Months later, she was fired, after she says she was advised to give her baby formula. “To be told by my HR director to stop pumping and start supplementing floored me,” says Burgbacher.
Kelli Anderson, an RMAE board member, said she couldn’t speak in depth about the claims. “Rocky Mountain Academy of Evergreen denies all ACLU allegations,” says Anderson.
Many working women may have the flexibility to take the 10 to 20 minutes required to pump whenever they need to, but teachers and other workers, like bus drivers and doctors, who don’t have the freedom to schedule regular breaks or gain access to a private place to pump, may find it particularly difficult to continue doing so. “Teachers face humiliating and unthinkable challenges to pumping at work,” says Kristin Rowe-Finkbeiner, executive director of MomsRising, a grassroots organization that advocates for family-friendly policies.
Burgbacher originally shared her story with MomsRising earlier this year when the group was compiling comments about workplace pumping to forward to the U.S. Department of Labor (DOL). The government was soliciting advice from employees, employers and breast-feeding advocates about how working mothers might best implement a U.S. law requiring employers to provide “reasonable” break time and a private place other than a bathroom where a working mom can express breast milk for her nursing baby. “Her story was so compelling and such an obvious overlooking of her rights that it was clear further action should be considered,” says Rowe-Finkbeiner. “There’s no reason for Heather or any mother to choose between breast-feeding their babies and returning to work.”

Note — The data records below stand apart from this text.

(* ===== verification/Helper.v ===== *)
(** * Helpers ([helper/funcs.go]) and percentages ([dariubs/percent]) *)

From Stdlib Require Import Ascii.
From S2P Require Import Prelude GoNum Structs Interfaces.

(** [percent.PercentOf]: [float64(current) * 100 / float64(all)]. *)
Definition PercentOf (current all : Z) : float64 :=
  F64.div (F64.mul (F64.of_int current) (F64.of_int 100)) (F64.of_int all).

(** [helper.Max]: the first value, then a left fold; the call with no argument
    indexes an empty slice. *)
Definition Max (values : list float64) : option float64 :=
  match values with
  | [] => None
  | v :: vs => Some (fold_left (λ max i, if F64.gtb i max then i else max) vs v)
  end.

Definition Min (values : list float64) : option float64 :=
  match values with
  | [] => None
  | v :: vs => Some (fold_left (λ min i, if F64.ltb i min then i else min) vs v)
  end.

Fixpoint StringInSlice (a : string) (l : list string) : bool :=
  match l with
  | [] => false
  | b :: l' => if String.eqb b a then true else StringInSlice a l'
  end.

Definition ParseMetaConfig (meta : gmap string string) (reqKeys : list string)
    : list string :=
  fold_left (λ missing reqKey,
    match meta !! reqKey with
    | Some _ => missing
    | None => missing ++ [reqKey]
    end) reqKeys [].

(** [helper.HasObjectChanged] over a hashing function ([hashstructure.Hash]). *)
Definition HasObjectChanged {A} (Hash : A → error + Z) (objectA objectB : A)
    : bool * option error :=
  match Hash objectA with
  | inl _ => (false, Some "error hashing first object")
  | inr objectAHash =>
      match Hash objectB with
      | inl _ => (false, Some "error hashing second object")
      | inr objectBHash => (negb (objectAHash =? objectBHash), None)
      end
  end.

(** ** [helper.FindIP]

    The pattern is four [numBlock]s separated by dots.  Go's [FindString] takes
    the leftmost match and, at that position, the first alternative that lets
    the whole pattern match: [numBlock s] lists what each way of matching the
    block leaves of [s], in the order of preference. *)

Definition in_range (lo hi : ascii) (c : ascii) : bool :=
  ((Ascii.N_of_ascii lo <=? Ascii.N_of_ascii c) &&
   (Ascii.N_of_ascii c <=? Ascii.N_of_ascii hi))%N.

(** One character of a class. *)
Definition chr (p : ascii → bool) (s : string) : list string :=
  match s with
  | String c s' => if p c then [s'] else []
  | EmptyString => []
  end.

Definition is_char (c : ascii) : ascii → bool := Ascii.eqb c.

(** [(25[0-5]|2[0-4][0-9]|1[0-9][0-9]|[1-9]?[0-9])] *)
Definition numBlock (s : string) : list string :=
  (s1 ← chr (is_char "2") s; s2 ← chr (is_char "5") s1; chr (in_range "0" "5") s2) ++
  (s1 ← chr (is_char "2") s; s2 ← chr (in_range "0" "4") s1; chr (in_range "0" "9") s2) ++
  (s1 ← chr (is_char "1") s; s2 ← chr (in_range "0" "9") s1; chr (in_range "0" "9") s2) ++
  (s1 ← chr (in_range "1" "9") s; chr (in_range "0" "9") s1) ++
  chr (in_range "0" "9") s.

Definition regexPattern (s : string) : list string :=
  s1 ← numBlock s; s2 ← chr (is_char ".") s1;
  s3 ← numBlock s2; s4 ← chr (is_char ".") s3;
  s5 ← numBlock s4; s6 ← chr (is_char ".") s5;
  numBlock s6.

(** The text between a match's start and what it leaves. *)
Definition matched (s rest : string) : string :=
  String.substring 0 (String.length s - String.length rest) s.

Fixpoint FindIP (input : string) : string :=
  match head (regexPattern input) with
  | Some rest => matched input rest
  | None =>
      match input with
      | EmptyString => ""
      | String _ input' => FindIP input'
      end
  end.

(** ** Polling the node registry *)

Section polling.
Context {W : Type} `{Runtime W, RegistryStore W}.

(** The lookup made at each tick of [FindNodeByAddress]. *)
Definition findByAddress (nodes : list (string * Node)) (nodeAddress : string) : bool :=
  existsb (λ '(_, nodeRecord), String.eqb (FindIP (node_HTTPAddr nodeRecord)) nodeAddress)
    nodes.

Definition FindNodeByAddress (workerPoolName nodeAddress : string) : M W bool :=
  n ← poll_ticks (10 * Second) (5 * Minute);
  poll n (λ _ : unit,
    reg ← read_registry;
    workerPool ← deref (nr_WorkerPools reg !! workerPoolName);
    nodes ← range_map (wp_Nodes workerPool);
    mret (if findByAddress nodes nodeAddress then Return true else Next tt))
    (λ _, mret false) tt.

(** One pass over the registrations, tracking the most recent one. *)
Definition trackMostRecent (t : MostRecentNode) (r : string * Time) : MostRecentNode :=
  if After r.2 (mrn_MostRecentLaunch t)
  then t <| mrn_MostRecentLaunch := r.2 |> <| mrn_InstanceID := r.1 |>
  else t.

Definition FindNodeByRegistrationTime (workerPoolName : string)
    : M W (string * option error) :=
  now ← time_Now;
  let launchThreshold := time_add now (-60 * Second) in
  n ← poll_ticks (10 * Second) (5 * Minute);
  poll n (λ instanceTracking,
    reg ← read_registry;
    workerPool ← deref (nr_WorkerPools reg !! workerPoolName);
    regs ← range_map (wp_NodeRegistrations workerPool);
    let instanceTracking := fold_left trackMostRecent regs instanceTracking in
    mret (if After (mrn_MostRecentLaunch instanceTracking) launchThreshold
          then Return (mrn_InstanceID instanceTracking, None)
          else Next instanceTracking))
    (λ _, mret ("", Some "timeout reached while attempting to determine the most recently launched node"))
    (mkMostRecentNode "" "" zero_time zero_time).
End polling.

(** ** Lemmas *)

Section max_min.
Implicit Types (l : list float64).

Lemma fold_max_in l v : fold_left (λ max i, if F64.gtb i max then i else max) l v ∈ v :: l.
Proof.
  revert v. induction l as [|x l IH]; intros v; simpl; [set_solver|].
  specialize (IH (if F64.gtb x v then x else v)).
  destruct (F64.gtb x v); set_solver.
Qed.

Lemma fold_max_ge l v :
  F64.num v → Forall F64.num l →
  F64.leb v (fold_left (λ max i, if F64.gtb i max then i else max) l v) = true ∧
  Forall (λ x, F64.leb x (fold_left (λ max i, if F64.gtb i max then i else max) l v) = true) l.
Proof.
  revert v. induction l as [|x l IH]; intros v Hv Hl; simpl.
  { split; [by apply F64.leb_refl | done]. }
  inversion Hl as [|?? Hx Hl']; subst.
  destruct (F64.gtb x v) eqn:E; unfold F64.gtb in E.
  - destruct (IH x Hx Hl') as [H1 H2]. split; [|by constructor].
    eapply F64.leb_trans; [by apply F64.ltb_leb | done].
  - destruct (IH v Hv Hl') as [H1 H2]. split; [done|]. constructor; [|done].
    eapply F64.leb_trans; [|done]. by apply F64.ltb_false_leb.
Qed.
End max_min.

Lemma StringInSlice_spec a l : StringInSlice a l = true ↔ a ∈ l.
Proof.
  induction l as [|b l IH]; simpl; [set_solver|].
  destruct (String.eqb_spec b a) as [->|Hne]; [set_solver|].
  rewrite IH, elem_of_cons. naive_solver.
Qed.

Lemma ParseMetaConfig_filter meta reqKeys :
  ParseMetaConfig meta reqKeys = filter (λ k, meta !! k = None) reqKeys.
Proof.
  unfold ParseMetaConfig.
  enough (∀ acc, fold_left (λ missing reqKey,
    match meta !! reqKey with Some _ => missing | None => missing ++ [reqKey] end)
    reqKeys acc = acc ++ filter (λ k, meta !! k = None) reqKeys) as H by apply H.
  induction reqKeys as [|k ks IH]; intros acc; simpl.
  { by rewrite app_nil_r. }
  rewrite filter_cons, IH. destruct (meta !! k) eqn:E; case_decide; try done.
  by rewrite <-(assoc_L (++)).
Qed.
(* ===== verification/PoolTotal.v ===== *)
(** * Worker pool evaluation: it returns

    The evaluation of a worker pool dereferences the resources of nodes,
    allocations and tasks and divides by the number of nodes.  When Nomad's
    answers are complete it always returns, but for a pool without nodes. *)

From S2P Require Import Prelude GoNum Structs Interfaces Frame Sim Helper Nomad PoolEval PoolEvalFacts.

(** All three amounts of a resource record are present. *)
Definition complete (r : option Resources) : Prop :=
  ∃ cpu mem disk, r = Some (mkResources (Some cpu) (Some mem) (Some disk)).

(** An answer of Nomad's list of allocations: what runs has its resources. *)
Definition running_complete (l : list Allocation) : Prop :=
  Forall (λ a, isRunning a = true → complete (al_Resources a)) l.

Definition tasks_complete (j : Job) : Prop :=
  Forall (λ t, complete (task_Resources t)) (g ← job_TaskGroups j; tg_Tasks g).

Section total.
Context {W : Type} `{RT : Runtime W, NA : NomadAPI W, !RuntimeLaws W}.
(** The worlds in which Nomad's data is complete, and the errors it answers. *)
Context (healthy : W → Prop) (nomad_error : error → Prop).
Context (range_healthy : ∀ ks w, healthy w → healthy (range_keys ks w).2).

Abbreviation total m Q := (does healthy m Q).

(** A call that answers, with one of Nomad's errors or with a value of [Q]. *)
Definition answers {A} (m : M W (error + A)) (Q : A → Prop) : Prop :=
  total m (λ r, match r with inl e => nomad_error e | inr a => Q a end).

Context (node_allocs : ∀ n, answers (Nodes_Allocations n) running_complete).
Context (job_allocs : ∀ j, answers (Jobs_Allocations j) (λ _, True)).
Context (job_info : ∀ j, answers (Jobs_Info j) tasks_complete).
Context (pool : WorkerPool).
Context (nodes_complete : map_Forall (λ _ n, complete (node_Resources n)) (wp_Nodes pool)).

(** An answer of a part of the evaluation: a record with [n] nodes, or an error
    of Nomad's. *)
Definition counted (n : Z) (c : ClusterCapacity) : Prop := cc_NodeCount c = n.
Definition part (n : Z) (r : ClusterCapacity * option error) : Prop :=
  match r.2 with Some e => nomad_error e | None => counted n r.1 end.

Lemma total_amounts r : complete r → total (amounts r) (λ _, True).
Proof. intros (cpu & mem & disk & ->) w Hw. by do 2 eexists. Qed.

Lemma total_range_keys ks : total (range_keys ks) (λ _, True).
Proof.
  intros w Hw. pose proof (range_healthy ks w Hw) as Hw1.
  destruct (range_keys_perm ks w) as (l & w1 & E & _). rewrite E in Hw1. by exists l, w1.
Qed.

Lemma total_range_map {A} (m : gmap string A) :
  total (range_map m) (Forall (λ x, m !! x.1 = Some x.2)).
Proof.
  unfold range_map. eapply does_bind; [apply total_range_keys|]. intros l _. apply does_ret.
  apply Forall_forall. intros [k v] (k' & _ & Hk)%list_elem_of_omap.
  destruct (m !! k') eqn:Hm; simpl in Hk; [|done]. by simplify_eq.
Qed.

(** ** The parts of the evaluation *)

Lemma capacity_total : total (calculatePoolCapacity zero_ClusterCapacity pool)
  (λ r, r.2 = None ∧ counted (wrap (Z.of_nat (size (wp_Nodes pool)))) r.1).
Proof.
  assert (total (calculatePoolCapacity zero_ClusterCapacity pool) (λ _, True)) as Ht.
  { unfold calculatePoolCapacity. eapply does_bind; [apply total_range_map|]. intros l Hl.
    eapply does_bind.
    - eapply (does_for_range_ok _ _ (λ _, True) (λ _, True)); [|exact Hl|done]. intros s [i n] _ Hn.
      eapply does_bind; [apply total_amounts; by eapply nodes_complete|].
      intros [[cpu mem] disk] _. by apply does_ret.
    - intros [c|r] _; by apply does_ret. }
  intros w Hw. destruct (Ht w Hw) as ([c e] & w1 & E & Hw1 & _). exists (c, e), w1. split; [done|]. split; [done|].
  destruct (pool_capacity_run _ _ _ _ _ _ KCpu E) as (He & Hc & _);
    [by unfold is_int, min_int, max_int; simpl..|]. done.
Qed.

Lemma consume_total n c node : counted n c → total (consumeNode c node) (loop_ok (counted n) (part n)).
Proof.
  intros Hc. unfold consumeNode. eapply does_bind; [apply node_allocs|].
  intros [e|l] Hl; [by apply does_ret|]. eapply does_bind.
  - eapply (does_for_range_ok _ _ (λ a, counted n a.1) (part n)); [|exact Hl|done].
    intros [c1 i] a Hc1 Ha. unfold consumeStep.
    destruct (_ && _) eqn:Hr; [|by apply does_ret].
    eapply does_bind; [by apply total_amounts, Ha|]. intros [[cpu mem] disk] _. by apply does_ret.
  - intros [[c1 i]|r] Ho; by apply does_ret.
Qed.

Lemma consumed_total n c : counted n c → total (calculatePoolConsumed c pool) (part n).
Proof.
  intros Hc. unfold calculatePoolConsumed. eapply does_bind; [apply total_range_map|]. intros l _.
  eapply does_bind.
  - eapply (does_for_range_ok _ (λ _, True) (counted n) (part n)); [|by apply Forall_true|exact Hc]. intros. by apply consume_total.
  - intros [c1|r] Ho; by apply does_ret.
Qed.

Lemma placed_total j : total (checkJobPlacement j pool) (λ _, True).
Proof.
  unfold checkJobPlacement. eapply does_bind; [apply job_allocs|]. intros [e|l] _; by apply does_ret.
Qed.

Lemma reserve_total n c jobs : counted n c → total (calculateScalingReserve c jobs pool) (part n).
Proof.
  intros Hc. unfold calculateScalingReserve. eapply does_bind; [apply total_range_keys|]. intros l _. eapply does_bind.
  - eapply (does_for_range_ok _ (λ _, True) (counted n) (part n)); [|by apply Forall_true|exact Hc]. intros c1 j Hc1 _.
    unfold reserveJob. eapply does_bind; [apply placed_total|].
    intros [|] _; [cbn [negb]|by apply does_ret]. eapply does_bind; [apply job_info|].
    intros [e|job] Hj; [by apply does_ret|].
    eapply (does_for_range_ok _ _ (counted n) (part n)); [|exact Hj|done]. intros c2 t Hc2 Ht.
    eapply does_bind; [by apply total_amounts|]. intros [[cpu mem] disk] _. by apply does_ret.
  - intros [c1|r] Ho; by apply does_ret.
Qed.

Lemma most_utilized_count c : cc_NodeCount (MostUtilizedResource c) = cc_NodeCount c.
Proof. unfold MostUtilizedResource, set_metric_type. by repeat case_match. Qed.

Lemma required_count c : cc_NodeCount (clusterScalingRequired c pool).1 = cc_NodeCount c.
Proof. unfold clusterScalingRequired, setScalingMetric. by repeat case_match. Qed.

Lemma ceiling_total c ft scaleIn :
  cc_NodeCount c ≠ 0 → total (MaxAllowedClusterUtilization c ft scaleIn) (λ _, True).
Proof.
  intros Hn w Hw. unfold MaxAllowedClusterUtilization, iquot. rewrite (proj2 (Z.eqb_neq _ _) Hn).
  by do 2 eexists.
Qed.

(** ** The evaluation *)

(** The last part: the ceiling, the decision and its safety. *)
Definition decide_scaling (c : ClusterCapacity) : M W (ClusterCapacity * (bool * option error)) :=
  max ← MaxAllowedClusterUtilization c (wp_FaultTolerance pool) false;
  let '(c, scale) := clusterScalingRequired (c <| cc_MaxAllowedUtilization := max |>) pool in
  if negb scale then mret (c, (scale, None))
  else scale ← ClusterScalingSafe c pool; mret (c, (scale, None)).

Lemma decide_total c : cc_NodeCount c ≠ 0 → total (decide_scaling c) (λ r, r.2.2 = None).
Proof.
  intros Hn. unfold decide_scaling. eapply does_bind; [by apply ceiling_total|]. intros max _.
  pose proof (required_count (c <| cc_MaxAllowedUtilization := max |>)) as Hc. cbv zeta.
  destruct (clusterScalingRequired _ pool) as [c1 []]; cbn [negb]; [|by apply does_ret].
  simpl in Hc. unfold ClusterScalingSafe. destruct (String.eqb _ _); [|by apply (does_bind _ _ _ (λ _, True)); [apply does_ret|intros; apply does_ret]].
  eapply (does_bind _ _ _ (λ _, True)); [|by intros; apply does_ret].
  eapply does_bind; [apply ceiling_total; by rewrite Hc|]. intros; by apply does_ret.
Qed.

Lemma decide_empty c w : cc_NodeCount c = 0 → decide_scaling c w = (Panic "integer divide by zero", w).
Proof. intros Hn. unfold decide_scaling. erewrite bind_panic; [done|]. by apply max_allowed_no_nodes. Qed.

(** What an evaluation may end with. *)
Definition ends (o : outcome (ClusterCapacity * (bool * option error))) : Prop :=
  match o with
  | Ret (_, (scale, Some e)) => scale = false ∧ nomad_error e
  | Ret (_, (_, None)) => wp_Nodes pool ≠ ∅
  | Panic e => wp_Nodes pool = ∅ ∧ e = "integer divide by zero"
  end.

(** C20. The evaluation of a worker pool returns, with a decision or an error,
    for every pool with a node, whatever the order in which its maps are
    visited: when the nodes of the pool, the allocations that run and the tasks
    of the jobs have their resources, it neither dereferences a missing amount
    nor divides by zero; allocations that do not run need none.  An error it
    returns is one that Nomad answered, and comes with the answer not to scale.  A pool
    without nodes is the exception: no decision is ever made for it, and unless
    Nomad fails the evaluation panics with a division by zero. *)
Theorem evaluate_total jobs (w : W) :
  Z.of_nat (size (wp_Nodes pool)) ≤ max_int → healthy w →
  ∃ o w', EvaluatePoolScaling_impl zero_ClusterCapacity pool jobs w = (o, w') ∧ ends o.
Proof.
  intros Hs Hw. set (n := wrap (Z.of_nat (size (wp_Nodes pool)))).
  assert (n = 0 ↔ wp_Nodes pool = ∅) as Hn.
  { unfold n. rewrite wrap_id by (unfold is_int, min_int; lia). rewrite <-map_size_empty_iff. lia. }
  unfold EvaluatePoolScaling_impl.
  destruct (capacity_total w Hw) as ([c1 e1] & w1 & E1 & Hw1 & He & H1).
  simpl in He. subst e1. rewrite (bind_run _ _ _ _ _ E1).
  destruct (consumed_total n c1 H1 w1 Hw1) as ([c2 [e2|]] & w2 & E2 & Hw2 & H2); rewrite (bind_run _ _ _ _ _ E2);
    [by do 2 eexists|].
  destruct (reserve_total n c2 jobs H2 w2 Hw2) as ([c3 [e3|]] & w3 & E3 & Hw3 & H3); rewrite (bind_run _ _ _ _ _ E3);
    [by do 2 eexists|].
  change (∃ o w', decide_scaling (MostUtilizedResource c3) w3 = (o, w') ∧ ends o).
  assert (cc_NodeCount (MostUtilizedResource c3) = n) as H4 by by rewrite most_utilized_count.
  destruct (decide (n = 0)) as [H0|H0].
  - rewrite decide_empty by congruence. do 2 eexists. split; [done|]. split; [by apply Hn|done].
  - destruct (decide_total (MostUtilizedResource c3) ltac:(congruence) w3 Hw3) as ([c [b e]] & w4 & E4 & _ & He). simpl in He. subst e. do 2 eexists. split; [exact E4|]. simpl. tauto.
Qed.
End total.


(** ** Witness: the simulated cluster, and a pool that has lost its nodes *)

Definition sim_fine (w : world) : Prop := w = sim_cluster.
Definition sim_error (e : error) : Prop := e = "Unexpected response code: 404".

Definition sim_ends (pool : WorkerPool) : Prop :=
  ends sim_error pool (EvaluatePoolScaling_impl zero_ClusterCapacity pool ["shop"] sim_cluster).1.

Lemma sim_node_allocs n : answers sim_fine sim_error (Nodes_Allocations n) running_complete.
Proof.
  intros w ->. do 2 eexists. split; [reflexivity|]. split; [done|]. unfold running_complete. simpl.
  assert (map_Forall (λ _, running_complete) (sim_node_allocs sim_cluster)) as Ha.
  { simpl. repeat (apply map_Forall_insert_2; [repeat constructor; by do 3 eexists|]).
    apply map_Forall_empty. }
  destruct (_ !! n) eqn:E; simpl; [by eapply Ha|constructor].
Qed.

Lemma sim_range ks w : sim_fine w → sim_fine (range_keys ks w).2.
Proof. done. Qed.

Lemma sim_job_allocs_404 j : answers sim_fine sim_error (Jobs_Allocations j) (λ _, True).
Proof. intros w ->. do 2 eexists. split; [reflexivity|]. split; [done|]. simpl. by rewrite lookup_empty. Qed.

Lemma sim_job_404 j : answers sim_fine sim_error (Jobs_Info j) tasks_complete.
Proof. intros w ->. do 2 eexists. split; [reflexivity|]. split; [done|]. simpl. by rewrite lookup_empty. Qed.

Lemma sim_nodes_complete : map_Forall (λ _ n, complete (node_Resources n)) (wp_Nodes sim_pool).
Proof.
  simpl. repeat (apply map_Forall_insert_2; [by do 3 eexists|]). apply map_Forall_empty.
Qed.

Lemma evaluate_total_witness : sim_ends sim_pool ∧ sim_ends (sim_pool <| wp_Nodes := ∅ |>).
Proof.
  unfold sim_ends. split.
  - destruct (evaluate_total sim_fine sim_error sim_range sim_node_allocs sim_job_allocs_404 sim_job_404
      sim_pool sim_nodes_complete ["shop"] sim_cluster) as (o & w' & E & H); [by vm_compute|reflexivity|].
    rewrite E. exact H.
  - destruct (evaluate_total sim_fine sim_error sim_range sim_node_allocs sim_job_allocs_404 sim_job_404
      (sim_pool <| wp_Nodes := ∅ |>) (map_Forall_empty _) ["shop"] sim_cluster) as (o & w' & E & H);
      [by vm_compute|reflexivity|].
    rewrite E. exact H.
Defined.
(* ===== verification/NodeDiscoveryFacts.v ===== *)
(** * Node discovery: the registry invariant

    [reg_wf] is preserved by every operation and keeps the daemon from
    dereferencing a missing pool; [reg_exact] says that a node belongs to the
    pool it is registered with and to no other. *)

From S2P Require Import Prelude GoNum Structs Interfaces Sim Helper State Consul NodeDiscovery.

(** ** Well-formedness *)

Record pool_wf (name : string) (wp : WorkerPool) : Prop := {
  pool_name : wp_Name wp = name;
  pool_registrations : dom (wp_NodeRegistrations wp) = dom (wp_Nodes wp);
  pool_nonempty : wp_Nodes wp ≠ ∅;
  pool_provider : is_Some (wp_ScalingProvider wp);
  pool_ids : map_Forall (λ id n, node_ID n = id) (wp_Nodes wp);
  pool_ready : map_Forall (λ _ n, node_Status n = NodeStatusReady ∧ node_Drain n = false) (wp_Nodes wp);
}.

Record reg_wf (reg : NodeRegistry) : Prop := {
  wf_unlocked : nr_Locked reg = false;
  wf_pools : map_Forall pool_wf (nr_WorkerPools reg);
  wf_registered : ∀ n p, nr_RegisteredNodes reg !! n = Some p →
    ∃ wp, nr_WorkerPools reg !! p = Some wp ∧ is_Some (wp_Nodes wp !! n);
}.

(** Membership is exactly registration. *)
Definition reg_exact (reg : NodeRegistry) : Prop :=
  ∀ p wp n, nr_WorkerPools reg !! p = Some wp → is_Some (wp_Nodes wp !! n) →
    nr_RegisteredNodes reg !! n = Some p.
(* ===== verification/Client.v ===== *)
(** * Client: the Nomad client as the interface the server uses *)

From S2P Require Import Prelude GoNum Structs Interfaces Helper Nomad PoolEval JobScale.

(** [client.NewNomadClient] returns the methods of [client/nomad.go],
    [client/cluster_scaling.go] and [client/job_scaling.go]. *)
Definition nomadClient {W} {RT : Runtime W} {NA : NomadAPI W} : NomadClient W := {|
  EvaluatePoolScaling := EvaluatePoolScaling_impl;
  LeastAllocatedNode := LeastAllocatedNode_impl;
  DrainNode := DrainNode_impl;
  NodeReverseLookup := NodeReverseLookup_impl;
  EvaluateJobScaling := EvaluateJobScaling_impl;
  JobGroupScale := JobGroupScale_impl;
  IsJobInDeployment := IsJobInDeployment_impl;
|}.
(* ===== verification/JobPoliciesFacts.v ===== *)
(** * JobPoliciesFacts: what updates and removals do to the policy table

    The group names a job's slice holds after an update, exactly; the removal
    of a group whose policy occurs once; and the crash that repeated updates
    prepare. *)

From S2P Require Import Prelude GoNum Structs Interfaces Helper GoSlice JobPolicies.

(** The names of the groups of a slice, in order. *)
Definition name_of (s : JobScalingPolicies) (p : option positive) : option string :=
  q ← p; gsp_GroupName <$> jsp_objects s !! q.
Definition names (s : JobScalingPolicies) (sl : slice) : list (option string) :=
  name_of s <$> elems (jsp_arrays s) sl.

(** The slice of a job is within its array and its pointers are not nil. *)
Definition entry_ok (s : JobScalingPolicies) (sl : slice) : Prop :=
  slice_ok (jsp_arrays s) sl ∧ Forall is_Some (names s sl).

Lemma element_run s val i p : elems (jsp_arrays s) val !! i = Some p → element val i s = (Ret p, s).
Proof. intros H. unfold element, mbind, M_bind. simpl. by rewrite H. Qed.

Lemma load_run s p n : name_of s p = Some n → ∃ g, load p s = (Ret g, s) ∧ gsp_GroupName g = n.
Proof.
  destruct p as [q|]; [|done]. simpl. destruct (jsp_objects s !! q) as [g|] eqn:E; [|done].
  intros [= <-]. exists g. split; [|done]. unfold load, mbind, M_bind. simpl. by rewrite E.
Qed.

(** Reading the i-th policy of a slice. *)
Lemma read_group s val i n :
  names s val !! i = Some (Some n) →
  ∃ p g, element val i s = (Ret p, s) ∧ load p s = (Ret g, s) ∧ gsp_GroupName g = n.
Proof.
  unfold names. rewrite list_lookup_fmap, fmap_Some. intros (p & Hp & Hn).
  destruct (load_run s p n (eq_sym Hn)) as (g & Hg & Hname).
  exists p, g. split; [by apply element_run|done].
Qed.

Lemma names_objects s s' sl :
  jsp_objects s' = jsp_objects s → elems (jsp_arrays s') sl = elems (jsp_arrays s) sl →
  names s' sl = names s sl.
Proof. intros Ho He. unfold names. rewrite He. apply list_fmap_ext. intros ? p _. unfold name_of. by rewrite Ho. Qed.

In February, I wrote about the DOL asking the public for advice about the law, passed last year as part of the healthcare reform package (it applies only to hourly and not salaried workers, but earlier this month, the Breastfeeding Promotion Act of 2011 — a new federal bill that would extend the provisions to all employees, regardless of their status — was introduced):
One ER physician told of pumping at the hospital in the doctors’ “call room,” where, on occasion, “other physicians blew past my sign and walked in on me, on their way to the bathroom. They may be doctors, but they are still my colleagues, and they were pretty embarrassed at seeing my breasts exposed.” She told of “silent pressure” from nurses and doctors to hold off pumping and keep seeing patients until her breasts became painfully engorged and leaked milk. “Ultimately,” she wrote, “I stopped nursing much sooner than a year because I felt so much resistance to my pumping that I couldn’t keep it up adequately to maintain my milk supply.”
Burgbacher refused to let that be her fate. Many women may have groused to friends and spouses about their difficulties at work, but Burgbacher decided to pursue legal action. The law appears to be on her side: three years ago, her home state of Colorado passed legislation safeguarding the rights of nursing mothers to express milk at work. “It was too important to me,” she says. “I was outraged that this could happen.”